Concept, scope and challenges

The Horizon 2020 project SCARBO (Space CARBon Observatory), implemented by a consortium of 8 European organisations led by Airbus Defence and Space, kicked-off its activities in January 2018 and ran until December 2021.

The project aimed at solving a key challenge of anthropogenic greenhouse gases (GHGs) monitoring from space: improve the temporal revisit over the various sites of interest while meeting the accuracy and spatial resolution requirements (as per the EU guidelines on anthropogenic GHGs monitoring). This was envisaged by implementing a novel miniaturised static spectrometer concept on a constellation of small satellites, coupled with an aerosol sensor.

The challenge of the project was to overcome the current technological and economical roadblocks of existing GHG monitoring missions (measurement uncertainties due to aerosols, provision of both high accuracy measurements and high temporal frequency of GHG measurements within a reasonable cost envelope). SCARBO addressed both CO2 and CH4 species.

 

CONCEPT

Small Sats constellation

Novel miniaturised sensors  

Aerosol sensors

SCOPE

Technical feasibility study

Assessment of mission performances

Proof of concept demonstration

Exploitation plan and use cases 

CHALLENGES

High accuracy measurements 

High observation frequency

High spatial resolution

Mission cost optimisation 

The SCARBO approach

The SCARBO project foresaw the detailed design, analysis and modelling of a miniaturised GHG-monitoring spectro-imaging instrument, NanoCarb, which can fly on small satellite platforms. The entire mission architecture was based on specific user requirements, which drove the preliminary design of the instrument and size of the small sat constellation.

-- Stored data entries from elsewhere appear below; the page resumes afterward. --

(** X11.  [detachDebuggerFromTab] never throws and never touches a ring.
    For a tab without a session it does nothing at all.  For a tab
    with one it calls the debugger once; the session is removed when
    the call succeeds and kept when it is rejected. *)
Theorem detach_keeps_ring_and_never_throws (detach : JsExn + unit)
    (tabId : nat) (s : BgState) :
  let r := detachDebuggerFromTab detach tabId s in
  fst r = inr tt
  ∧ consoleLogs (snd r) = consoleLogs s
  ∧ (if is_attached tabId s
     then apiCalls (snd r) = apiCalls s ++ [DebuggerDetach tabId]
          ∧ attachedTabs (snd r)
            = match detach with
              | inr _ => attachedTabs s ∖ {[tabId]}
              | inl _ => attachedTabs s
              end
     else snd r = s).
Proof.
  intros r. unfold r, detachDebuggerFromTab. rewrite bind_gets.
  destruct (is_attached tabId s); simpl.
  - unfold try_catch, bind, api, modify, ret.
    destruct detach as [e | []]; simpl; repeat split.
  - repeat split.
Qed.

(** ** Log buffer: what one debugger event changes *)

(** X12.  A debugger event never changes the set of sessions, and changes
    at most one ring: that of its own tab, when the tab has a session
    and the event yields a record, which is then pushed.  Events
    without a tab, for tab 0 or for a tab without a session change no
    ring. *)
Theorem debugger_event_touches_own_ring_only (src : option nat) (now : nat)
    (ev : DebuggerEvent) (s : BgState) (tabId : nat) :
  let s' := onDebuggerEvent src now ev s in
  attachedTabs s' = attachedTabs s
  ∧ (consoleLogs s' !! tabId = consoleLogs s !! tabId
     ∨ (src = Some tabId ∧ tabId ≠ 0 ∧ tabId ∈ attachedTabs s
        ∧ ∃ entry, entry_of_event now ev = Some entry
                   ∧ consoleLogs s' !! tabId
                     = Some (push_and_trim (ring tabId s) entry))).
Proof.
  intros s'. unfold s', onDebuggerEvent.
  destruct src as [t |]; [| split; [reflexivity | left; reflexivity]].
  destruct (negb (truthy_num (Some t))) eqn:Hzero; simpl;
    [split; [reflexivity | left; reflexivity] |].
  destruct (bool_decide (t ∈ attachedTabs s)) eqn:Hin; simpl;
    [| split; [reflexivity | left; reflexivity]].
  destruct (entry_of_event now ev) as [entry |] eqn:Hentry;
    [| split; [reflexivity | left; reflexivity]].
  split; [reflexivity |]. simpl.
  destruct (decide (t = tabId)) as [-> | Hne].
  - right. split; [reflexivity |].
    split; [destruct tabId; [discriminate Hzero | discriminate] |].
    split; [apply bool_decide_eq_true in Hin; exact Hin |].
    exists entry. split; [reflexivity | apply lookup_insert_eq].
  - left. apply lookup_insert_ne, Hne.
Qed.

NanoCarb was complemented by an ultra-compact aerosol sensor in order to deliver high accuracy measurements.

The mission concept was based on a constellation of around 20 small satellites of the 200 kg class, providing intraday revisits worldwide, with a focus on hotspots above 1 ppm detection threshold.

  • 200 kg class spacecraft, embarking:
    • NanoCarb
    • Aerosol Sensor

The overall measurement concept was experimentally validated through a dedicated airborne campaign with instrument prototypes.

Lastly, in addition to the technical analysis, the commercial perspectives of the SCARBO mission data products at global, regional and local scales was assessed by means of a market analysis.

This innovative concept promises the monitoring of anthropogenic CO2 and CH4 emissions from space while meeting the spatial resolution, temporal resolution, and accuracy requirements as per the EU GHG-specific documents and other state-of-the-art requirement sources. Moreover, the miniaturised sensors together with the use of small sats platforms led to a significant cost reduction in terms manufacturing and launch with respect to standard monolithic large spacecraft.

The team sees 2028-2030 as a realistic timeframe for SCARBO's operational implementation. It is important to consider that the Second Generation of the Copernicus Space Component, CO2M, could start flying as early as 2026, this is good timing for CO2M to be complemented by a constellation such as SCARBO.